The elevation of VLCFAs is unrelated to dietary intake and is thought to be the result of the endogenous synthesis by the two paralogs ELOVL fatty acid elongase 1 and 6 (Berger et al., 2014). While research for the elucidation of the effect of VLCFA accumulation on the CNS is ongoing, clinicians had recognized the advantage of this early disease marker when trying to offer the time-sensitive transplant. In February 2016, the secretary of the US Department of Health and Human Services (HHS) recommended to include C26:0-lysophosphatidylcholine (C26:0-LPC) levels in newborn screening (NBS) based on results from New York State (Kemper et al., 2017). ABCD1 hemizygote males have about 5.5-fold increase in C26:0 level compared with healthy newborns, while carrier females have almost threefold increase (Raymond et al., 1993). While these numbers provide a clear cutoff for newborn screen laboratories, a population-wide overlap exists, and positive results trigger molecular sequencing for confirmation.
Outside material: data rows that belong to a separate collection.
(* ===== verification/Codec.v ===== *)
(** What the two wire codecs share: the little-endian field readers, reading an
    address behind a header, and the tactics that walk an encoder or a decoder
    along the bytes of its frame. *)
From S2P Require Import Prelude Addr.

(* ------------------------------------------------------------------ *)
(** ** Fixed-width fields

    A reader takes the buffer and an offset and gives the value with the
    offset after it.  The two error texts belong to the codec that uses it. *)

Definition get_le16 (overflow truncated : string) (b : bytes) (off : Z)
    : res MqpError (Z * Z) :=
  let! end_ := ok_or (checked_add off 2) (Malformed overflow) in
  let! s := ok_or (slice b off end_) (Malformed truncated) in
  let! s0 := idx s 0 in let! s1 := idx s 1 in
  Ok (of_le16 s0 s1, end_).

Definition get_le32 (overflow truncated : string) (b : bytes) (off : Z)
    : res MqpError (Z * Z) :=
  let! end_ := ok_or (checked_add off 4) (Malformed overflow) in
  let! s := ok_or (slice b off end_) (Malformed truncated) in
  let! s0 := idx s 0 in let! s1 := idx s 1 in
  let! s2 := idx s 2 in let! s3 := idx s 3 in
  Ok (of_le32 s0 s1 s2 s3, end_).

Section Fields.
Context (eo et : string).

Lemma get_le16_cursor b off n rest :
cursor b off (le16 n ++ rest) -> is_u16 n -> len b <= usize_max ->
get_le16 eo et b off = Ok (n, off + 2).
Proof.
intros Hc Hn Hb. pose proof (cursor_bounds _ _ _ Hc). unfold get_le16.
rewrite checked_add_small by lens. simpl.
rewrite (cursor_slice _ _ _ _ 2 Hc) by done. simpl. by rewrite of_le16_le16.
Qed.

Lemma get_le32_cursor b off n rest :
cursor b off (le32 n ++ rest) -> is_u32 n -> len b <= usize_max ->
get_le32 eo et b off = Ok (n, off + 4).
Proof.
intros Hc Hn Hb. pose proof (cursor_bounds _ _ _ Hc). unfold get_le32.
rewrite checked_add_small by lens. simpl.
rewrite (cursor_slice _ _ _ _ 4 Hc) by done. simpl. by rewrite of_le32_le32.
Qed.

Lemma get_le16_inv b off r n off' :
bytes_ok b -> cursor b off r -> get_le16 eo et b off = Ok (n, off') ->
exists r', r = le16 n ++ r' /\ off' = off + 2 /\ cursor b off' r' /\ is_u16 n.
Proof.
intros Hb Hc H. pose proof (cursor_bytes_ok _ _ _ Hb Hc) as Hr. unfold get_le16 in H. res_inv.
apply checked_add_ok in H0 as [_ ->].
destruct (cursor_slice_inv b off off (off + 2) r v0 Hc H1 eq_refl) as (r' & -> & He & Hc').
destruct v0 as [|x [|y [|]]]; try (exfalso; lens).
injection H2 as <-. injection H3 as <-. subst.
apply bytes_ok_app in Hr as [Hr _]. rewrite !bytes_ok_cons in Hr. destruct_and! Hr.
exists r'. rewrite le16_of_le16 by done. eauto with mq.
Qed.

Lemma get_le32_inv b off r n off' :
bytes_ok b -> cursor b off r -> get_le32 eo et b off = Ok (n, off') ->
exists r', r = le32 n ++ r' /\ off' = off + 4 /\ cursor b off' r' /\ is_u32 n.
Proof.
intros Hb Hc H. pose proof (cursor_bytes_ok _ _ _ Hb Hc) as Hr. unfold get_le32 in H. res_inv.
apply checked_add_ok in H0 as [_ ->].
destruct (cursor_slice_inv b off off (off + 4) r v0 Hc H1 eq_refl) as (r' & -> & He & Hc').
destruct v0 as [|x [|y [|z [|w [|]]]]]; try (exfalso; lens).
injection H2 as <-. injection H3 as <-. injection H4 as <-. injection H5 as <-. subst.
apply bytes_ok_app in Hr as [Hr _]. rewrite !bytes_ok_cons in Hr. destruct_and! Hr.
exists r'. rewrite le32_of_le32 by done. eauto 10 with mq.
Qed.

Lemma get_le16_no_panic b off : 0 <= off -> get_le16 eo et b off <> Panic.
Proof.
intros Hoff. unfold get_le16. repeat np_step; res_inv;
  apply checked_add_ok in H as [_ ->]; apply slice_cursor in H0 as (r & _ & ?); try done;
  np_step.
Qed.

Lemma get_le32_no_panic b off : 0 <= off -> get_le32 eo et b off <> Panic.
Proof.
intros Hoff. unfold get_le32. repeat np_step; res_inv;
  apply checked_add_ok in H as [_ ->]; apply slice_cursor in H0 as (r & _ & ?); try done;
  np_step.
Qed.

Lemma get_le16_bound b off n off' : 0 <= off -> get_le16 eo et b off = Ok (n, off') -> off' <= len b /\ off' = off + 2.
Proof.
intros Ho H. unfold get_le16 in H. res_inv. apply checked_add_ok in H0 as [_ ->].
destruct (slice_cursor _ _ _ _ Ho H1) as (r & Hc%cursor_bounds & ?). lens.
Qed.

Lemma get_le32_bound b off n off' : 0 <= off -> get_le32 eo et b off = Ok (n, off') -> off' <= len b /\ off' = off + 4.
Proof.
intros Ho H. unfold get_le32 in H. res_inv. apply checked_add_ok in H0 as [_ ->].
destruct (slice_cursor _ _ _ _ Ho H1) as (r & Hc%cursor_bounds & ?). lens.
Qed.

Lemma get_le16_step b off n rest : is_u16 n -> len b <= usize_max ->
cursor b off (le16 n ++ rest) -> get_le16 eo et b off = Ok (n, off + 2) /\ cursor b (off + 2) rest.
Proof. intros. split; [by eapply get_le16_cursor | by apply (cursor_app _ _ (le16 n))]. Qed.

Lemma get_le32_step b off n rest : is_u32 n -> len b <= usize_max ->
cursor b off (le32 n ++ rest) -> get_le32 eo et b off = Ok (n, off + 4) /\ cursor b (off + 4) rest.
Proof. intros. split; [by eapply get_le32_cursor | by apply (cursor_app _ _ (le32 n))]. Qed.
End Fields.

#[export] Hint Resolve get_le16_no_panic get_le32_no_panic : nopanic.

(** Bits placed above a value that fits below them are added to it. *)
Lemma lor_shift k h l : 0 <= k -> 0 <= h -> 0 <= l < 2 ^ k ->
  Z.lor l (Z.shiftl h k) = l + h * 2 ^ k.
Proof.
  intros Hk Hh Hl. rewrite <- Z.lxor_lor, <- Z.add_nocarry_lxor, Z.shiftl_mul_pow2; try lia.
  all: apply Z.bits_inj'; intros i Hi; rewrite Z.land_spec, Z.bits_0.
  all: destruct (Z.ltb_spec i k).
  all: try (rewrite (Z.shiftl_spec_low h k i) by lia; apply andb_false_r).
  all: rewrite <- (Z.mod_small l (2 ^ k)), Z.mod_pow2_bits_high by lia; done.
Qed.

Lemma lor_shift8 h l : 0 <= h -> is_u8 l -> Z.lor (Z.shiftl h 8) l = h * 2 ^ 8 + l.
Proof. intros Hh Hl. rewrite Z.lor_comm, lor_shift by ulia. lia. Qed.

(* ------------------------------------------------------------------ *)
(** ** Frames with an address *)

Lemma sub_from_cursor {E} (b : bytes) off rest : cursor b off rest -> @sub_from E Z b off = Ok rest.
Proof. intros H. unfold sub_from. by rewrite (cursor_slice_from _ _ _ H). Qed.

Ltac step_addr Hc :=
  rewrite (sub_from_cursor _ _ _ Hc); cbn [res_bind];
  match goal with
  | Hw : addr_wf ?t, He : encode ?t [] = Ok ?e |- context [decode (?e ++ ?r)] =>
      rewrite (decode_encode t e r Hw He); cbn [res_bind]; apply cursor_app in Hc
  end.

(** Invert the reads of a successful decode along the cursor [Hc]. *)
Ltac inv_rest Hc :=
  match goal with
  | H : slice_from ?b ?o = Some ?x |- _ =>
      pose proof (cursor_slice_from_inv b _ o _ x Hc H eq_refl); subst x; clear H
  end.
Ltac inv_addr Hb Hc :=
  inv_rest Hc;
  match goal with
  | H : decode ?r = Ok (?t, ?n) |- _ =>
      let e := fresh "e" in let r' := fresh "r" in let Er := fresh "Er" in
      destruct (decode_inv r t n (cursor_bytes_ok _ _ _ Hb Hc) H)
        as (e & r' & Er & ? & ? & ? & ?);
      rewrite Er in Hc; apply cursor_app in Hc; clear H; subst n
  end.

(** Solve a header-carrying encoder in both directions. *)
Ltac enc_fwd :=
  let H := fresh "Henc" in intros H; res_inv;
  match goal with
  | Hw : addr_wf _, Hh : header _ = Ok _, Hp : put_addr _ _ = Ok _ |- _ =>
      let e := fresh "e" in let He := fresh "He" in
      apply (header_ok _ _ Hw) in Hh as (e & He & ->); exists e;
      rewrite (put_addr_ok _ _ _ Hw He) in Hp; res_inv; subst
  end.
Ltac enc_bwd :=
  match goal with
  | Hw : addr_wf _, He : encode _ [] = Ok _ |- _ =>
      rewrite (header_of_encode _ _ Hw He); cbn [res_ok res_bind ah_len];
      pass_guard; rewrite (put_addr_ok _ _ _ Hw He)
  end.

(** The boolean guards of the encoders, as conjunctions. *)
Ltac bools :=
  rewrite ?negb_orb, ?negb_involutive, ?andb_true_iff in *; destruct_and?.

(* ------------------------------------------------------------------ *)
(** ** Burst frames: dictionaries and items *)

Lemma len_map {A B} (f : A -> B) l : len (map f l) = len l.
Proof. unfold len. by rewrite length_map. Qed.

#[export] Hint Rewrite @len_map : len.

Lemma existsb_eqb f l : existsb (Z.eqb f) l = bool_decide (f ∈ l).
Proof.
  apply eq_bool_prop_intro. rewrite bool_decide_spec, Is_true_true, existsb_exists, list_elem_of_In.
  split; [intros (x & Hx & ->%Z.eqb_eq); done | intros H; exists f; by rewrite Z.eqb_refl].
Qed.

Lemma write_at_next {E A} (pre z : list A) x y :
  @write_at E A (pre ++ x :: z) (len pre) [y] = Ok ((pre ++ [y]) ++ z).
Proof. rewrite (write_at_middle pre [x] [y] z) by done. by rewrite <- app_assoc. Qed.

(** The flow array of a decoder beyond its dictionary. *)
Lemma get_padded (fs : list Z) n i : 0 <= i < len fs -> get (fs ++ replicate n 0) i = get fs i.
Proof. intros Hi. unfold get. apply lookup_app_l. unfold len in *. lia. Qed.

(** A payload that the walk stepped over is in the buffer. *)
Lemma payload_inv {A} (b : list A) off l r : cursor b off r -> 0 <= l -> off + l <= len b ->
  exists p rest, r = p ++ rest /\ len p = l /\ cursor b (off + l) rest.
Proof.
  intros Hc Hl He. pose proof (cursor_bounds _ _ _ Hc).
  exists (take (Z.to_nat l) r), (drop (Z.to_nat l) r).
  assert (len (take (Z.to_nat l) r) = l) by (unfold len in *; rewrite length_take; lia).
  split_and!; [by rewrite take_drop | done |].
  rewrite <- (take_drop (Z.to_nat l) r) in Hc. apply cursor_app in Hc. congruence.
Qed.

(** Invert a successful [Option] computation. *)
Ltac destruct_if_none H E :=
  match type of H with (if ?c then None else _) = Some _ =>
    destruct c eqn:E; [discriminate H|] end.
Ltac opt_inv_base :=
  match goal with
  | H : (_ ← _; _) = Some _ |- _ =>
      let x := fresh "x" in let E := fresh "E" in
      apply bind_Some in H as (x & E & H)
  | H : checked_add _ _ = Some _ |- _ => apply checked_add_ok in H as [? ->]
  | H : checked_mul _ _ = Some _ |- _ => apply checked_mul_ok in H as [? ->]
  | H : (if _ then None else _) = Some _ |- _ =>
      let E := fresh "E" in destruct_if_none H E
  end.
Ltac opt_inv := repeat opt_inv_base.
Justification for NBS is based on established cutoffs for serum C26:0-LPC and the opportunity for early diagnosis and treatment that would otherwise not be beneficial if offered after the development of clinical symptoms. However, diagnostic dilemmas still occur: (i) other peroxisomal disorders can manifest with an elevation of C26:0-LPC on NBS and HSCT may not be suitable for them; (ii) since ABCD1 gene lacks mutation “hotspots,” full sequencing is performed when the elevation of C26:0-LPC is obtained on NBS. Considerations include the possibility of exposure to serial sedated MRIs (Mallack et al., 2021) who would not ultimately go onto have ccALD, and (iii) due to lack of genotype–phenotype correlation nor to the VLCFA concentration, positive NBS with a confirmed pathogenic variant in ABCD1 may not develop ccALD and yet similar to (ii) would be exposed to serial sedated MRI and some may even possibly undergo HSCT (if nonspecific findings on brain imaging are interpreted as ccALD lesions), a therapy modality that is not shown to be beneficial to the AMN or the Addison only presentation.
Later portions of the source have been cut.